During my teen years a young, married couple -- who were not family -- started to attend on a regular basis. They were interesting, and seemed pretty hip to most of us kids. Soon, they began taking an active role in the church, and were especially eager to work with the youth. There was one problem: this congregation frowned upon women wearing pants in the church.
And the young lady wore pants for every service.
After several months of waiting for her to catch on and conform, church leaders finally decided to talk to her about wearing a dress. The outcome? The couple never came back.

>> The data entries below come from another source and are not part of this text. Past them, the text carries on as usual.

(* ===== verification/Contracts.v ===== *)
(** The shared vocabulary of package [contracts] ([pkg/contracts/types.go]):
    aggregate states, goal statuses, decisions and digest-bound references. *)

From S2P Require Import Prelude GoLib.

(** ** Aggregate states

    The Go types are string types.  The declared constants are constructors;
    [...Raw s] is any other string, in particular the zero value [""]. *)
Inductive ProjectState : Type :=
| ProjectCreated
| ProjectGoalNegotiating
| ProjectGoalSuspended
| ProjectPlanning
| ProjectExecuting
| ProjectIntegrating
| ProjectGlobalAudit
| ProjectBlockedUserDecision
| ProjectPaused
| ProjectCompleted
| ProjectAborted
| ProjectFailedSystem
| ProjectArchived
| ProjectStateRaw (raw : string).

Inductive ModuleTaskState : Type :=
| TaskDefined
| TaskQueuedPlanning
| TaskPlanning
| TaskReadyExecution
| TaskQueuedExecution
| TaskExecuting
| TaskSubmitted
| TaskDeterministicAudit
| TaskLLMAudit
| TaskReworkRequired
| TaskBlockedDependency
| TaskBlockedUserDecision
| TaskPassed
| TaskIntegrated
| TaskCanceled
| TaskSuperseded
| TaskStateRaw (raw : string).

Inductive GoalStatus : Type :=
| GoalDraft
| GoalApproved
| GoalSuperseded
| GoalRejected
| GoalStatusRaw (raw : string).

#[export] Instance ProjectState_eq_dec : EqDecision ProjectState.
Proof. solve_decision. Defined.
#[export] Instance ModuleTaskState_eq_dec : EqDecision ModuleTaskState.
Proof. solve_decision. Defined.
#[export] Instance GoalStatus_eq_dec : EqDecision GoalStatus.
Proof. solve_decision. Defined.

(** The zero values of the string types. *)
Abbreviation ProjectStateZero := (ProjectStateRaw "").
Abbreviation TaskStateZero := (TaskStateRaw "").

Definition ProjectState_string (s : ProjectState) : string :=
  match s with
  | ProjectCreated => "CREATED"
  | ProjectGoalNegotiating => "GOAL_NEGOTIATING"
  | ProjectGoalSuspended => "GOAL_SUSPENDED"
  | ProjectPlanning => "PLANNING"
  | ProjectExecuting => "EXECUTING"
  | ProjectIntegrating => "INTEGRATING"
  | ProjectGlobalAudit => "GLOBAL_AUDIT"
  | ProjectBlockedUserDecision => "BLOCKED_USER_DECISION"
  | ProjectPaused => "PAUSED"
  | ProjectCompleted => "COMPLETED"
  | ProjectAborted => "ABORTED"
  | ProjectFailedSystem => "FAILED_SYSTEM"
  | ProjectArchived => "ARCHIVED"
  | ProjectStateRaw raw => raw
  end.

Definition ModuleTaskState_string (s : ModuleTaskState) : string :=
  match s with
  | TaskDefined => "DEFINED"
  | TaskQueuedPlanning => "QUEUED_PLANNING"
  | TaskPlanning => "PLANNING"
  | TaskReadyExecution => "READY_EXECUTION"
  | TaskQueuedExecution => "QUEUED_EXECUTION"
  | TaskExecuting => "EXECUTING"
  | TaskSubmitted => "SUBMITTED"
  | TaskDeterministicAudit => "DETERMINISTIC_AUDIT"
  | TaskLLMAudit => "LLM_AUDIT"
  | TaskReworkRequired => "REWORK_REQUIRED"
  | TaskBlockedDependency => "BLOCKED_DEPENDENCY"
  | TaskBlockedUserDecision => "BLOCKED_USER_DECISION"
  | TaskPassed => "PASSED"
  | TaskIntegrated => "INTEGRATED"
  | TaskCanceled => "CANCELED"
  | TaskSuperseded => "SUPERSEDED"
  | TaskStateRaw raw => raw
  end.

(** [Decision], of which the task aggregate reads one constant. *)
Definition DecisionAuthorizeNewAttemptSeries : string := "AUTHORIZE_NEW_ATTEMPT_SERIES".

(** ** Digest-bound references *)
Record SpecRef : Type := mkSpecRef {
  RefVersion : Z;
  RefSHA256 : string
}.

#[export] Instance SpecRef_eq_dec : EqDecision SpecRef.
Proof. solve_decision. Defined.

(** [SpecRef{}]. *)
Definition zeroSpecRef : SpecRef := mkSpecRef 0 "".

Definition lower_hex (c : ascii) : bool := byte_in 48 57 c || byte_in 97 102 c.

(** [digestPattern]: [^sha256:[0-9a-f]{64}$]. *)
Definition digestPattern (value : string) : bool :=
  HasPrefix value "sha256:"
  && (Nat.eqb (String.length value) 71)
  && forallb lower_hex (drop 7 (bytes value)).

(** The validators return an error or nil: [option string] here. *)
Definition validateDigest (value : string) : option string :=
  if negb (digestPattern value) then Some "invalid sha256 digest" else None.

Definition SpecRef_Validate (r : SpecRef) : option string :=
  if RefVersion r <? 1 then Some "spec version must be positive" else
  validateDigest (RefSHA256 r).

(** [SpecRef.Validate() == nil]. *)
Definition SpecRef_valid (r : SpecRef) : bool := is_nil (SpecRef_Validate r).

Lemma SpecRef_valid_version r : SpecRef_valid r = true -> 1 <= RefVersion r.
Proof.
  unfold SpecRef_valid, SpecRef_Validate. destruct (RefVersion r <? 1) eqn:E; [done|].
  intros _. go_bool. lia.
Qed.

Lemma SpecRef_valid_nonzero r : SpecRef_valid r = true -> r <> zeroSpecRef.
Proof. by intros H ->. Qed.

#[export] Hint Resolve SpecRef_valid_version SpecRef_valid_nonzero : aor.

I couldn't help but think of this experience as I watched Boy Erased, which is based on the real-life experience of Garrard Conley. Conley is the Christian everyone thinks a Christian should be -- thoughtful, genuine, interested, curious, dedicated to God and to his faith -- and he's a true believer. His pastor father is proud of him, and his preacher's wife-mother thinks he hangs the moon.
Until the whole gay thing becomes public.

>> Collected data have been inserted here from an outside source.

#[global] Instance eta_TaskCommand : Eta TaskCommand := fun c =>
  mkTaskCommand (Type_ c) (TenantID c) (ProjectID c) (TaskID c) (ModuleID c)
    (PlanningSpecRef c) (ModuleSpecRef c) (AttemptSeriesID c) (FencingToken c) (Recover c)
    (DependentTaskIDs c) (FrozenDependentIDs c) (BlockingTaskIDs c) (BlockedFromState c)
    (ModuleSpecSourceTaskID c) (BlockingTaskID c) (ActorID c) (Decision c)
    (DecisionRecordID c) (DecisionReportSHA256 c) (NewAttemptSeriesID c) (Approval c)
    (SubmissionValidated c) (AuditEvidenceSHA256 c) (FreshAuditor c) (BlindAuditContext c)
    (NoBlockingFindings c) (DependenciesSatisfied c) (MergeGatePassed c) (At c).

(** [TaskCommand{Type: ty}]: every other field zero. *)
Definition blank (ty : TaskCommandType) : TaskCommand :=
  mkTaskCommand ty "" "" "" "" zeroSpecRef zeroSpecRef "" 0 false [] [] [] TaskStateZero
    "" "" "" "" "" "" "" None false "" false false false false false 0.
End Cmd.
Abbreviation TaskCommand := Cmd.TaskCommand.

Record TaskEvent : Type := mkTaskEvent {
  EventType : string;
  AggregateVersion : Z;
  OccurredAt : time;
  Projection : ModuleTask
}.

(** ** Helpers *)

Definition cloneTask (task : ModuleTask) : ModuleTask :=
  task ⟦ AttemptSeriesIDs := copy_slice (AttemptSeriesIDs task) ⟧
       ⟦ DependentTaskIDs := copy_slice (DependentTaskIDs task) ⟧
       ⟦ FrozenDependentIDs := copy_slice (FrozenDependentIDs task) ⟧
       ⟦ BlockingTaskIDs := copy_slice (BlockingTaskIDs task) ⟧.

(** The loop of [invalidDependents], with the set [seen] so far. *)
Fixpoint invalidDependents_from (seen : gset string) (taskID : string)
    (values : list string) : bool :=
  match values with
  | [] => false
  | value :: rest =>
      if (value ≟ "") || (value ≟ taskID) || bool_decide (value ∈ seen) then true
      else invalidDependents_from ({[value]} ∪ seen) taskID rest
  end.
Definition invalidDependents (taskID : string) (values : list string) : bool :=
  invalidDependents_from ∅ taskID values.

Even in the midst of distress and chaos, Jarrod (Gerrard's character in the flick) wants to do what he and his family think is the right thing -- learn to be straight. God can't love people who are living in sin, his father says, and people attracted to the same sex are living in sin.

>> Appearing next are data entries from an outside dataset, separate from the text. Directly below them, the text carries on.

(* ===== verification/Project.v ===== *)
(** The project aggregate ([internal/state/project.go]): its records, the
    validators, the command handlers of [DecideProject] one per command, and
    [ApplyProject].  The properties are in [ProjectProps.v]. *)

From Stdlib Require Export SpecFloat.
From S2P Require Import Prelude GoLib Errors Contracts Approval Dag.
Import Approval.

Module Project.

(** ** Data

    Several Go structs share field names; each record but the aggregate itself
    has a module of its own that qualifies its fields. *)

Module Route.
(** [ProjectModelRoute]; the [float64] temperature is an IEEE 754 value. *)
Record ProjectModelRoute : Type := mk {
  Provider : string;
  Model : string;
  ReasoningEffort : string;
  ContextWindowTokens : Z;
  CompactionThresholdTokens : Z;
  MaxOutputTokens : Z;
  ThinkingBudget : Z;
  Temperature : spec_float;
  Seed : option Z;
  ProviderPolicy : string;
  CachePolicy : string;
  WorstCaseCostMicros : Z;
  MaxAttempts : Z
}.
#[global] Instance eta_route : Eta ProjectModelRoute := fun r =>
  mk (Provider r) (Model r) (ReasoningEffort r) (ContextWindowTokens r)
    (CompactionThresholdTokens r) (MaxOutputTokens r) (ThinkingBudget r) (Temperature r)
    (Seed r) (ProviderPolicy r) (CachePolicy r) (WorstCaseCostMicros r) (MaxAttempts r).
End Route.
Abbreviation ProjectModelRoute := Route.ProjectModelRoute.
(** [map[string]ProjectModelRoute]: a nil map is [None]. *)
Abbreviation model_routes := (option (gmap string ProjectModelRoute)).

Module Outcome.
Record CoreModuleOutcome : Type := mk {
  TaskID : string;
  ModuleID : string;
  State : ModuleTaskState;
  Version : Z;
  ModuleSpecRef : SpecRef;
  Attempt : Z;
  AttemptSeriesID : string
}.
End Outcome.

Module Summary.
Record CoreSummary : Type := mk {
  SummaryVersion : Z;
  TenantID : string;
  ProjectID : string;
  Status : string;
  GoalSpecRef : SpecRef;
  PlanSpecRef : SpecRef;
  Modules : list Outcome.CoreModuleOutcome;
  SummarySHA256 : string;
  CreatedAt : time
}.
#[global] Instance eta_summary : Eta CoreSummary := fun s =>
  mk (SummaryVersion s) (TenantID s) (ProjectID s) (Status s) (GoalSpecRef s)
    (PlanSpecRef s) (Modules s) (SummarySHA256 s) (CreatedAt s).
End Summary.
Abbreviation CoreSummary := Summary.CoreSummary.

Inductive ProjectDeletionStatus : Type :=
| ProjectDeletionBlocked
| ProjectDeletionReady
| ProjectDeletionErasing
| ProjectDeletionCompleted
| ProjectDeletionRaw (raw : string).

#[export] Instance ProjectDeletionStatus_eq_dec : EqDecision ProjectDeletionStatus.
Proof. solve_decision. Defined.

Module Del.
Record ProjectDeletion : Type := mk {
  ID : string;
  Status : ProjectDeletionStatus;
  RequestedBy : string;
  RequestedAt : time;
  EarliestExecutionAt : time;
  StartedAt : option time;
  CompletedAt : option time;
  ProofSHA256 : string;
  ProofArtifactURI : string;
  BackupExpiresAt : option time
}.
#[global] Instance eta_deletion : Eta ProjectDeletion := fun d =>
  mk (ID d) (Status d) (RequestedBy d) (RequestedAt d) (EarliestExecutionAt d)
    (StartedAt d) (CompletedAt d) (ProofSHA256 d) (ProofArtifactURI d) (BackupExpiresAt d).
End Del.
Abbreviation ProjectDeletion := Del.ProjectDeletion.

Module Hold.
Record ProjectLegalHold : Type := mk {
  ID : string;
  Reason : string;
  PlacedBy : string;
  PlacedAt : time;
  ReleasedBy : string;
  ReleasedAt : option time;
  ReleaseReason : string
}.
#[global] Instance eta_hold : Eta ProjectLegalHold := fun h =>
  mk (ID h) (Reason h) (PlacedBy h) (PlacedAt h) (ReleasedBy h) (ReleasedAt h)
    (ReleaseReason h).
End Hold.
Abbreviation ProjectLegalHold := Hold.ProjectLegalHold.

Module Goal_.
(** [GoalRecord]; its fields are qualified by [Goal_]. *)
Record GoalRecord : Type := mk {
  ID : string;
  Version : Z;
  SHA256 : string;
  UnresolvedItems : list string;
  Status : GoalStatus;
  ApprovedBy : string;
  ApprovalRecordID : string
}.
#[global] Instance eta_goal : Eta GoalRecord := fun g =>
  mk (ID g) (Version g) (SHA256 g) (UnresolvedItems g) (Status g) (ApprovedBy g)
    (ApprovalRecordID g).
End Goal_.
Abbreviation GoalRecord := Goal_.GoalRecord.

Inductive GoalMessageKind : Type :=
| GoalMessageUser
| GoalMessageRejection
| GoalMessageChangeRequest
| GoalMessageRaw (raw : string).

Module Msg.
Record GoalMessage : Type := mk {
  ID : string;
  TenantID : string;
  ProjectID : string;
  Kind : GoalMessageKind;
  Message : string;
  ContentSHA256 : string;
  ArtifactURI : string;
  CreatedAt : time;
  CreatedBy : string
}.
End Msg.
Abbreviation GoalMessage := Msg.GoalMessage.

Module Facts.
Record CompletionFacts : Type := mk {
  AllTasksIntegrated : bool;
  AllIntegrationTasksDone : bool;
  IntegrationAuditPassed : bool;
  GoalCriteriaSatisfied : bool;
  GlobalAuditPassed : bool;
  ReleaseGatesPassed : bool;
  ReleaseArtifactsSigned : bool;
  SBOMGenerated : bool;
  ProvenanceGenerated : bool;
  NoBlockedOrRework : bool;
  NoBlockingFindings : bool;
  RiskAcceptancesValid : bool;
  OperationalSummariesGenerated : bool;
  PlanSupervisorSummaryGenerated : bool;
  GoalSummaryVerified : bool;
  FinalResultDelivered : bool;
  EvidenceSHA256 : string
}.

(** [CompletionFacts.allSatisfied]. *)
Definition allSatisfied (f : CompletionFacts) : bool :=
  AllTasksIntegrated f && AllIntegrationTasksDone f && IntegrationAuditPassed f
  && GoalCriteriaSatisfied f && GlobalAuditPassed f && ReleaseGatesPassed f
  && ReleaseArtifactsSigned f && SBOMGenerated f && ProvenanceGenerated f
  && NoBlockedOrRework f && (NoBlockingFindings f || RiskAcceptancesValid f)
  && OperationalSummariesGenerated f && PlanSupervisorSummaryGenerated f
  && GoalSummaryVerified f && FinalResultDelivered f && validDigest (EvidenceSHA256 f).
End Facts.
Abbreviation CompletionFacts := Facts.CompletionFacts.

Module Guard.
Record ProjectGuardFacts : Type := mk {
  AllTasksPassed : bool;
  AllTasksIntegrated : bool;
  IntegrationAuditPassed : bool;
  EvidenceSHA256 : string
}.
End Guard.
Abbreviation ProjectGuardFacts := Guard.ProjectGuardFacts.

Record Project : Type := mkProject {
  TenantID : string;
  ID : string;
  Name : string;
  CreatedBy : string;
  DataClassification : string;
  DeploymentTargets : list string;
  BudgetCurrency : string;
  BudgetHardLimitMinor : Z;
  BudgetSoftLimitMinor : Z;
  PromptBundleVersion : string;
  RiskTolerance : string;
  State : ProjectState;
  Version : Z;
  GoalAgentCount : Z;
  GoalProcessing : bool;
  ModelRoutes : model_routes;
  Goal : option GoalRecord;
  Plan : option SpecRef;
  CoreSummary_ : option CoreSummary;
  ReleaseApprovalRecordID : string;
  PausedFromState : ProjectState;
  Deletion : option ProjectDeletion;
  LegalHolds : list ProjectLegalHold
}.

#[export] Instance eta_Project : Eta Project := fun p =>
  mkProject (TenantID p) (ID p) (Name p) (CreatedBy p) (DataClassification p)
    (DeploymentTargets p) (BudgetCurrency p) (BudgetHardLimitMinor p)
    (BudgetSoftLimitMinor p) (PromptBundleVersion p) (RiskTolerance p) (State p)
    (Version p) (GoalAgentCount p) (GoalProcessing p) (ModelRoutes p) (Goal p) (Plan p)
    (CoreSummary_ p) (ReleaseApprovalRecordID p) (PausedFromState p) (Deletion p)
    (LegalHolds p).

(** [Project{}]. *)
Definition zeroProject : Project :=
  mkProject "" "" "" "" "" [] "" 0 0 "" "" ProjectStateZero 0 0 false None None None None
    "" ProjectStateZero None [].

Inductive ProjectCommandType : Type :=
| ProjectCommandCreate
| ProjectCommandStartGoalNegotiation
| ProjectCommandResumeToolchainGoal
| ProjectCommandSubmitGoalMessage
| ProjectCommandProposeGoal
| ProjectCommandApproveGoal
| ProjectCommandRejectGoal
| ProjectCommandRequestGoalChange
| ProjectCommandSupersedeGoal
| ProjectCommandPublishPlan
| ProjectCommandRecordCoreProgress
| ProjectCommandPublishCoreSummary
| ProjectCommandBeginIntegration
| ProjectCommandBeginGlobalAudit
| ProjectCommandReopenExecution
| ProjectCommandReopenIntegration
| ProjectCommandApproveRelease
| ProjectCommandComplete
| ProjectCommandPause
| ProjectCommandResume
| ProjectCommandAbort
| ProjectCommandArchive
| ProjectCommandRequestDeletion
| ProjectCommandPlaceLegalHold
| ProjectCommandReleaseLegalHold
| ProjectCommandBeginDeletion
| ProjectCommandCompleteDeletion
| ProjectCommandRaw (raw : string).

#[export] Instance ProjectCommandType_eq_dec : EqDecision ProjectCommandType.
Proof. solve_decision. Defined.

Definition ProjectCommandType_string (c : ProjectCommandType) : string :=
  match c with
  | ProjectCommandCreate => "CREATE_PROJECT"
  | ProjectCommandStartGoalNegotiation => "START_GOAL_NEGOTIATION"
  | ProjectCommandResumeToolchainGoal => "RESUME_TOOLCHAIN_GOAL"
  | ProjectCommandSubmitGoalMessage => "SUBMIT_GOAL_MESSAGE"
  | ProjectCommandProposeGoal => "PROPOSE_GOAL"
  | ProjectCommandApproveGoal => "APPROVE_GOAL"
  | ProjectCommandRejectGoal => "REJECT_GOAL"
  | ProjectCommandRequestGoalChange => "REQUEST_GOAL_CHANGE"
  | ProjectCommandSupersedeGoal => "SUPERSEDE_GOAL"
  | ProjectCommandPublishPlan => "PUBLISH_PLAN"
  | ProjectCommandRecordCoreProgress => "RECORD_CORE_PROGRESS"
  | ProjectCommandPublishCoreSummary => "PUBLISH_CORE_SUMMARY"
  | ProjectCommandBeginIntegration => "BEGIN_INTEGRATION"
  | ProjectCommandBeginGlobalAudit => "BEGIN_GLOBAL_AUDIT"
  | ProjectCommandReopenExecution => "REOPEN_EXECUTION"
  | ProjectCommandReopenIntegration => "REOPEN_INTEGRATION"
  | ProjectCommandApproveRelease => "APPROVE_RELEASE"
  | ProjectCommandComplete => "COMPLETE_PROJECT"
  | ProjectCommandPause => "PAUSE_PROJECT"
  | ProjectCommandResume => "RESUME_PROJECT"
  | ProjectCommandAbort => "ABORT_PROJECT"
  | ProjectCommandArchive => "ARCHIVE_PROJECT"
  | ProjectCommandRequestDeletion => "REQUEST_PROJECT_DELETION"
  | ProjectCommandPlaceLegalHold => "PLACE_PROJECT_LEGAL_HOLD"
  | ProjectCommandReleaseLegalHold => "RELEASE_PROJECT_LEGAL_HOLD"
  | ProjectCommandBeginDeletion => "BEGIN_PROJECT_DELETION"
  | ProjectCommandCompleteDeletion => "COMPLETE_PROJECT_DELETION"
  | ProjectCommandRaw raw => raw
  end.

So dutifully and with genuine intentions, Jarrod tries to change himself.
Instead, he discovers himself. And in that process he recognizes the legalistic dogma so obvious and pronounced in many churches is, simply, made and maintained by people. We humans put our spin on The Word of God and fit it to how we see the world. The result is often a very narrow lifestyle of distrust and disharmony.
At one point in the movie Jarrod's father says that all of the answers to life can be found in the Christian Bible. That's true, of course, if we already know what we hope to find when we crack open the book to find it.